── LISTED ENTRIES ──
Lemma encode4ali_spec x :
  Z.of_nat (length x) < 2 ^ 31 -> encode4ali x = if fits x then Val (encoded x) else Undef.
Proof.
  intros Hx. unfold encode4ali, fits, encoded. rewrite zero_loop_put.
  pose proof (zeros_range 0 x ltac:(lia)) as Hz.
  pose proof (zeros_length 0 x) as Hl.
  rewrite put_all_spec by (unfold ARRAY_SIZE; simpl; lia). cbn [app length Nat.add].
  destruct (zeros 0 x) as [|z zs] eqn:Ez.
  { change (Z.of_nat 0 <=? ARRAY_SIZE) with true. cbv iota. cbn [mbind outcome_bind length].
    change (Z.of_nat 0 =? 0) with true. change (put (ch "0") []) with (Val [ch "0"]).
    cbv iota. cbn [mbind outcome_bind].
    rewrite put_all_spec by (simpl; unfold ARRAY_SIZE; lia). cbn [length].
    by destruct (_ <=? ARRAY_SIZE). }
  assert (Forall (fun z => 0 < z < 2 ^ 31) (z :: zs)) as Hz'
    by (eapply Forall_impl; [exact Hz|intros; simpl in *; lia]).
  pose proof (length_indices_text _ Hz') as Hi.
  change (S (length zs)) with (length (z :: zs)).
  set (body := varint (Z.of_nat (length (z :: zs))) ++ indices_text (z :: zs) ++ nonzero x).
  assert (length (z :: zs) <= length body)%nat as Hb by (unfold body; rewrite !length_app; lia).
  destruct (Z.leb_spec (Z.of_nat (length (z :: zs))) ARRAY_SIZE).
  2:{ destruct (Z.ltb_spec (Z.of_nat (length (ch "1" :: body))) ARRAY_SIZE) as [H'|]; [|done].
      cbn [length] in *. lia. }
  cbn [mbind outcome_bind]. destruct (Z.eqb_spec (Z.of_nat (length (z :: zs))) 0) as [E|_]; [simpl in E; lia|].
  pose proof (escaped_put (z :: zs) x Hz' ltac:(simpl length in *; lia)) as E.
  rewrite put_all_spec in E by (simpl; unfold ARRAY_SIZE; lia). fold body in E. change (length [ch "1"]) with 1%nat in E.
  transitivity (stub ← (if Z.of_nat (1 + length body) <=? ARRAY_SIZE then Val ([ch "1"] ++ body) else Undef);
                check (Z.of_nat (length stub) <? ARRAY_SIZE);; Val stub).
  { rewrite <- E. change (put (ch "1") []) with (Val [ch "1"]). cbn [mbind outcome_bind].
    destruct (numberEncode _ _) as [s| |]; [|done..]. cbn [mbind outcome_bind].
    by destruct (encode_indices _ s). }
  destruct (Z.leb_spec (Z.of_nat (1 + length body)) ARRAY_SIZE); cbn [mbind outcome_bind app length].
  - unfold check. by destruct (_ <? ARRAY_SIZE).
  - destruct (Z.ltb_spec (Z.of_nat (S (length body))) ARRAY_SIZE); [lia|done].
Qed.

(** ** Lemmas: decoding *)

Lemma index_loop_ok fuel i zs rest acc :
  Forall (fun z => 0 < z < 2 ^ 31) zs -> (length zs <= fuel)%nat ->
  Z.of_nat (length acc + length zs) <= ARRAY_SIZE ->
  index_loop fuel i (i + Z.of_nat (length zs)) (indices_text zs ++ rest) acc
  = Val (acc ++ map Z.pred zs, rest).
Proof.
  intros Hz. revert fuel i acc. induction Hz as [|z zs Hz _ IH]; intros fuel i acc Hf Ha; cbn [length].
  - destruct fuel; cbn [index_loop]; rewrite app_nil_r; (destruct (Z.ltb_spec i (i + Z.of_nat 0)); [lia|done]).
  - destruct fuel as [|fuel]; [simpl in Hf; lia|]. cbn [index_loop].
    destruct (Z.ltb_spec i (i + Z.of_nat (S (length zs)))); [|lia].
    unfold indices_text. cbn [map concat]. rewrite <- app_assoc, numberDecode_int by lia.
    cbn [mbind outcome_bind]. rewrite put_ok by (simpl in Ha; lia). cbn [mbind outcome_bind].
    rewrite (swrap_small 32) by lia.
    replace (i + Z.of_nat (S (length zs))) with (i + 1 + Z.of_nat (length zs)) by lia.
    rewrite IH by (simpl in *; rewrite ?length_app; simpl; lia). by rewrite <- app_assoc.
Qed.

Lemma nonzero_id a : no_nul a -> nonzero a = a.
Proof. induction 1; [done|]. unfold nonzero in *. rewrite filter_cons, decide_True by done. by f_equal. Qed.

Lemma nonzero_app a b : nonzero (a ++ b) = nonzero a ++ nonzero b.
Proof. apply filter_app. Qed.

Lemma zeros_app_nz a i x : no_nul a -> zeros i (a ++ x) = zeros (i + Z.of_nat (length a)) x.
Proof.
  intros Ha. revert i. induction Ha as [|b a Hb _ IH]; intros i; cbn [app zeros length].
  - f_equal. lia.
  - apply Z.eqb_neq in Hb as ->. rewrite IH. f_equal. lia.
Qed.

Lemma nonzero_nil x i : nonzero x = [] -> x = replicate (length (zeros i x)) 0.
Proof.
  unfold nonzero. revert i. induction x as [|b x IH]; intros i; cbn [zeros]; [done|]. rewrite filter_cons.
  case_decide; [done|]. assert (b = 0) as -> by lia. intros E. simpl. f_equal. by apply IH.
Qed.

(** A record either has no NUL byte or splits at the first one. *)
Lemma split_first_zero x : no_nul x \/ exists a y, no_nul a /\ x = a ++ 0 :: y.
Proof.
  induction x as [|b x IH]; [left; constructor|]. destruct (Z.eq_dec b 0) as [->|Hb].
  - right. exists [], x. split; [constructor|done].
  - destruct IH as [IH|(a & y & Ha & ->)]; [left; by constructor|].
    right. exists (b :: a), y. split; [by constructor|done].
Qed.

Lemma copy_until_ok a p r :
  Z.of_nat (length r + length a) <= ARRAY_SIZE ->
  copy_until (Z.of_nat (length r + length a)) (a ++ p) r = Val (p, r ++ a).
Proof.
  revert r. induction a as [|b a IH]; intros r Hr; cbn [app length copy_until] in *.
  - rewrite app_nil_r.
    destruct p; simpl; (destruct (Z.ltb_spec (Z.of_nat (length r)) (Z.of_nat (length r + 0))); [lia|done]).
  - destruct (Z.ltb_spec (Z.of_nat (length r)) (Z.of_nat (length r + S (length a)))); [|lia].
    rewrite put_ok by lia. cbn [mbind outcome_bind].
    replace (length r + S (length a))%nat with (length (r ++ [b]) + length a)%nat by (rewrite length_app; simpl; lia).
    rewrite IH by (rewrite length_app; simpl; lia). by rewrite <- app_assoc.
Qed.

(** What the placing loop leaves completes to the record. *)
Lemma place_loop_ok n x r :
  (length x <= n)%nat -> Z.of_nat (length r + length x) <= ARRAY_SIZE ->
  exists zs p r', place_loop (map Z.pred (zeros (Z.of_nat (length r)) x)) (nonzero x ++ [0]) r
                  = Val (zs, p ++ [0], r')
    /\ no_nul p /\ r' ++ replicate (length zs) 0 ++ p = r ++ x.
Proof.
  revert x r. induction n as [|n IH]; intros x r Hn Hr.
  { destruct x; [|simpl in Hn; lia]. exists [], [], r. split_and!; [done|constructor|done]. }
  destruct (split_first_zero x) as [Hx|(a & y & Ha & ->)].
  { exists [], x, r. rewrite nonzero_id by done. rewrite <- (app_nil_r x) at 1.
    rewrite zeros_app_nz by done. done. }
  destruct (nonzero (a ++ 0 :: y)) as [|c l] eqn:E.
  { set (zs := map Z.pred (zeros (Z.of_nat (length r)) (a ++ 0 :: y))).
    exists zs, [], r. split_and!; [|constructor|].
    - cbn [app place_loop]. destruct zs; [done|]. done.
    - rewrite app_nil_r. unfold zs. rewrite length_map. by rewrite <- nonzero_nil. }
  rewrite zeros_app_nz by done. cbn [zeros]. change (0 =? 0) with true. cbv iota. cbn [map place_loop].
  assert (c <> 0) as Hc.
  { assert (c ∈ nonzero (a ++ 0 :: y)) as Hin by (rewrite E; left). unfold nonzero in Hin.
    by apply list_elem_of_filter in Hin as [? _]. }
  change (rd ((c :: l) ++ [0]) 0) with (Val c). cbn [mbind outcome_bind].
  apply Z.eqb_neq in Hc as ->. rewrite <- E, nonzero_app, (nonzero_id a) by done.
  rewrite <- app_assoc. rewrite length_app in Hr, Hn. cbn [length] in Hr, Hn.
  replace (Z.pred (Z.of_nat (length r) + Z.of_nat (length a) + 1)) with (Z.of_nat (length r + length a)) by lia.
  rewrite copy_until_ok by lia. cbn [mbind outcome_bind].
  rewrite put_ok by (rewrite length_app; lia). cbn [mbind outcome_bind].
  change (nonzero (0 :: y)) with (nonzero y).
  destruct (IH y ((r ++ a) ++ [0])) as (zs & p & r' & E1 & Hp & E2); [lia|rewrite !length_app; simpl; lia|].
  exists zs, p, r'. split_and!; [|done|].
  - rewrite <- E1. do 4 f_equal. rewrite !length_app. simpl. lia.
  - rewrite E2, <- !app_assoc. done.
Qed.

Lemma copy_rest_put p r : no_nul p -> copy_rest (p ++ [0]) r = put_all p r.
Proof.
  intros Hp. revert r. induction Hp as [|b p Hb _ IH]; intros r; cbn [app copy_rest put_all]; [done|].
  apply Z.eqb_neq in Hb as ->. destruct (put b r); [apply IH|done..].
Qed.

Lemma zeros_nil_no_nul i x : zeros i x = [] -> no_nul x.
Proof.
  revert i. induction x as [|b x IH]; intros i; cbn [zeros]; [constructor|].
  destruct (Z.eqb_spec b 0); [done|]. intros E. constructor; [done|by eapply IH].
Qed.

(** The last group of a positive number is not zero. *)
Lemma groups_no_nul fuel n : 0 < n < 128 ^ Z.of_nat fuel -> no_nul (varint_of (groups_loop fuel n)).
Proof.
  revert n. induction fuel as [|fuel IH]; intros n Hn; cbn [groups_loop]; [constructor|].
  destruct (Z.ltb_spec 0 n); [|lia]. rewrite Nat2Z.inj_succ, Z.pow_succ_r in Hn by lia.
  destruct (groups_loop fuel (n / 128)) as [|d ds] eqn:E.
  - constructor; [|constructor]. destruct (Z.ltb_spec 0 (n / 128)) as [Hp|]; [|dlia].
    destruct (groups_loop_spec fuel (n / 128)) as [_ Hv]; [dlia|]. rewrite E in Hv. simpl in Hv. lia.
  - change (varint_of (n mod 128 :: d :: ds)) with (128 + n mod 128 :: varint_of (d :: ds)).
    constructor; [dlia|]. rewrite <- E. apply IH. split; [|dlia].
    destruct (Z.ltb_spec 0 (n / 128)) as [Hp|Hp]; [lia|].
    destruct fuel; [done|]. cbn [groups_loop] in E. destruct (Z.ltb_spec 0 (n / 128)); [lia|done].
Qed.

Lemma varint_no_nul n : 0 < n < 2 ^ 63 -> no_nul (varint n).
Proof.
  intros Hn. unfold varint, groups. destruct (Z.ltb_spec 0 n); [|lia].
  apply groups_no_nul. change (128 ^ Z.of_nat 10) with (2 ^ 70). lia.
Qed.

Lemma indices_no_nul zs : Forall (fun z => 0 < z < 2 ^ 31) zs -> no_nul (indices_text zs).
Proof.
  induction 1 as [|z zs Hz _ IH]; [constructor|]. unfold indices_text in *. cbn [map concat].
  apply Forall_app. split; [apply varint_no_nul; lia|done].
Qed.

Lemma encoded_no_nul x : Z.of_nat (length x) < 2 ^ 31 -> no_nul (encoded x).
Proof.
  intros Hx. unfold encoded. pose proof (zeros_range 0 x ltac:(lia)) as Hz. pose proof (zeros_length 0 x) as Hl.
  destruct (zeros 0 x) as [|z zs] eqn:E.
  { constructor; [done|]. by eapply zeros_nil_no_nul. }
  constructor; [done|]. apply Forall_app. split; [|apply Forall_app; split].
  - apply varint_no_nul. simpl in *. lia.
  - apply indices_no_nul. eapply Forall_impl; [exact Hz|]. intros. simpl in *. lia.
  - apply Forall_forall. intros b Hb. unfold nonzero in Hb. by apply list_elem_of_filter in Hb as [? _].
Qed.

(** Decoding the text [encode4ali] produced. *)
Lemma decode4ali_encoded x :
  Z.of_nat (length x) < 2 ^ 31 -> fits x = true -> decode4ali (encoded x) = Val x.
Proof.
  intros Hx. unfold fits, encoded. pose proof (zeros_range 0 x ltac:(lia)) as Hz.
  pose proof (zeros_length 0 x) as Hl.
  assert (Forall (fun z => 0 < z < 2 ^ 31) (zeros 0 x)) as Hz'
    by (eapply Forall_impl; [exact Hz|intros; simpl in *; lia]).
  pose proof (length_indices_text _ Hz') as Hi.
  destruct (zeros 0 x) as [|z zs] eqn:E; [done|]. rewrite <- E in *. intros Hf%Z.ltb_lt.
  cbn [length] in Hf. rewrite !length_app in Hf. unfold ARRAY_SIZE in Hf.
  unfold decode4ali. cbn [app]. change (cat (ch "1" :: _) 0) with (Val (ch "1")). cbn [mbind outcome_bind].
  change (ch "1" =? ch "0") with false. cbv iota. rewrite <- !app_assoc.
  rewrite numberDecode_int by lia. cbn [mbind outcome_bind].
  pose proof (index_loop_ok 1025 0 (zeros 0 x) (nonzero x ++ [0]) [] Hz' ltac:(lia)
                ltac:(simpl; unfold ARRAY_SIZE; lia)) as Ei.
  rewrite Z.add_0_l in Ei. rewrite Ei. cbn [mbind outcome_bind app].
  destruct (place_loop_ok (length x) x [] ltac:(lia) ltac:(simpl; unfold ARRAY_SIZE; lia))
    as (zr & p & r & Ep & Hp & Er).
  change (Z.of_nat (length [])) with 0 in Ep. rewrite Ep. cbn [mbind outcome_bind].
  pose proof (f_equal length Er) as Hlen. rewrite !length_app, length_replicate in Hlen. simpl in Hlen.
  rewrite put_all_ok by (rewrite length_replicate; unfold ARRAY_SIZE; lia). cbn [mbind outcome_bind].
  rewrite copy_rest_put by done.
  rewrite put_all_ok by (rewrite length_app, length_replicate; unfold ARRAY_SIZE; lia).
  cbn [mbind outcome_bind]. rewrite <- app_assoc, Er. unfold check, ARRAY_SIZE. cbn [app].
  destruct (Z.ltb_spec (Z.of_nat (length x)) 1024); [done|lia].
Qed.

(** ** Theorems *)

(** A record that fits the arrays survives escaping: the encoder produces a text
    without NUL bytes, which is what it is for, and the decoder restores the record
    from it, NUL bytes included. *)
Theorem decode4ali_encode4ali x :
  Z.of_nat (length x) < 2 ^ 31 -> fits x = true ->
  exists s, encode4ali x = Val s /\ no_nul s /\ decode4ali s = Val x.
Proof.
  intros Hx Hf. exists (encoded x). rewrite encode4ali_spec, Hf by done.
  split_and!; [done|by apply encoded_no_nul|by apply decode4ali_encoded].
Qed.

Lemma decode4ali_encode4ali_witness :
  exists s, encode4ali [0; 200; 0; 0; 7; 0] = Val s /\ no_nul s /\ decode4ali s = Val [0; 200; 0; 0; 7; 0].
Proof. apply decode4ali_encode4ali; [simpl; lia|vm_compute; reflexivity]. Defined.

(** The encoder stays within its arrays exactly on the records that fit: on every
    longer one (any record of 1024 bytes, and shorter ones with NUL bytes) it writes
    past the end of a local array, which nothing in the code prevents. *)
Theorem encode4ali_bounds x :
  Z.of_nat (length x) < 2 ^ 31 ->
  (encode4ali x <> Undef <-> fits x = true) /\ (1024 <= Z.of_nat (length x) -> fits x = false).
Proof.
  intros Hx. rewrite encode4ali_spec by done. split; [by destruct (fits x)|].
  intros Hl. unfold fits, encoded. pose proof (zeros_length 0 x) as Hz.
  pose proof (zeros_range 0 x ltac:(lia)) as Hr.
  destruct (zeros 0 x) as [|z zs]; [apply Z.leb_gt; simpl; unfold ARRAY_SIZE; lia|].
  assert (Forall (fun z => 0 < z < 2 ^ 31) (z :: zs)) as Hz'
    by (eapply Forall_impl; [exact Hr|intros; simpl in *; lia]).
  pose proof (length_indices_text _ Hz') as Hi. apply Z.ltb_ge.
  cbn [length] in *. rewrite !length_app. unfold ARRAY_SIZE. lia.
Qed.

Lemma encode4ali_bounds_witness :
  encode4ali (replicate 1024 7) = Undef.
Proof.
  destruct (encode4ali_bounds (replicate 1024 7)) as [H1 H2]; [rewrite length_replicate; lia|].
  destruct (encode4ali (replicate 1024 7)) eqn:E; [..|reflexivity].
  - assert (fits (replicate 1024 7) = true) as F by (apply H1; discriminate).
    rewrite H2 in F; [discriminate|rewrite length_replicate; lia].
  - assert (fits (replicate 1024 7) = true) as F by (apply H1; discriminate).
    rewrite H2 in F; [discriminate|rewrite length_replicate; lia].
Defined.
───
- _WHAT YOU ARE ASKED TO DO_
Using the entries above, quote each line verbatim from the first through the line that contains "cbn [length] in *. lia.".

- _TASK RESULT_
Lemma encode4ali_spec x :
  Z.of_nat (length x) < 2 ^ 31 -> encode4ali x = if fits x then Val (encoded x) else Undef.
Proof.
  intros Hx. unfold encode4ali, fits, encoded. rewrite zero_loop_put.
  pose proof (zeros_range 0 x ltac:(lia)) as Hz.
  pose proof (zeros_length 0 x) as Hl.
  rewrite put_all_spec by (unfold ARRAY_SIZE; simpl; lia). cbn [app length Nat.add].
  destruct (zeros 0 x) as [|z zs] eqn:Ez.
  { change (Z.of_nat 0 <=? ARRAY_SIZE) with true. cbv iota. cbn [mbind outcome_bind length].
    change (Z.of_nat 0 =? 0) with true. change (put (ch "0") []) with (Val [ch "0"]).
    cbv iota. cbn [mbind outcome_bind].
    rewrite put_all_spec by (simpl; unfold ARRAY_SIZE; lia). cbn [length].
    by destruct (_ <=? ARRAY_SIZE). }
  assert (Forall (fun z => 0 < z < 2 ^ 31) (z :: zs)) as Hz'
    by (eapply Forall_impl; [exact Hz|intros; simpl in *; lia]).
  pose proof (length_indices_text _ Hz') as Hi.
  change (S (length zs)) with (length (z :: zs)).
  set (body := varint (Z.of_nat (length (z :: zs))) ++ indices_text (z :: zs) ++ nonzero x).
  assert (length (z :: zs) <= length body)%nat as Hb by (unfold body; rewrite !length_app; lia).
  destruct (Z.leb_spec (Z.of_nat (length (z :: zs))) ARRAY_SIZE).
  2:{ destruct (Z.ltb_spec (Z.of_nat (length (ch "1" :: body))) ARRAY_SIZE) as [H'|]; [|done].
      cbn [length] in *. lia. }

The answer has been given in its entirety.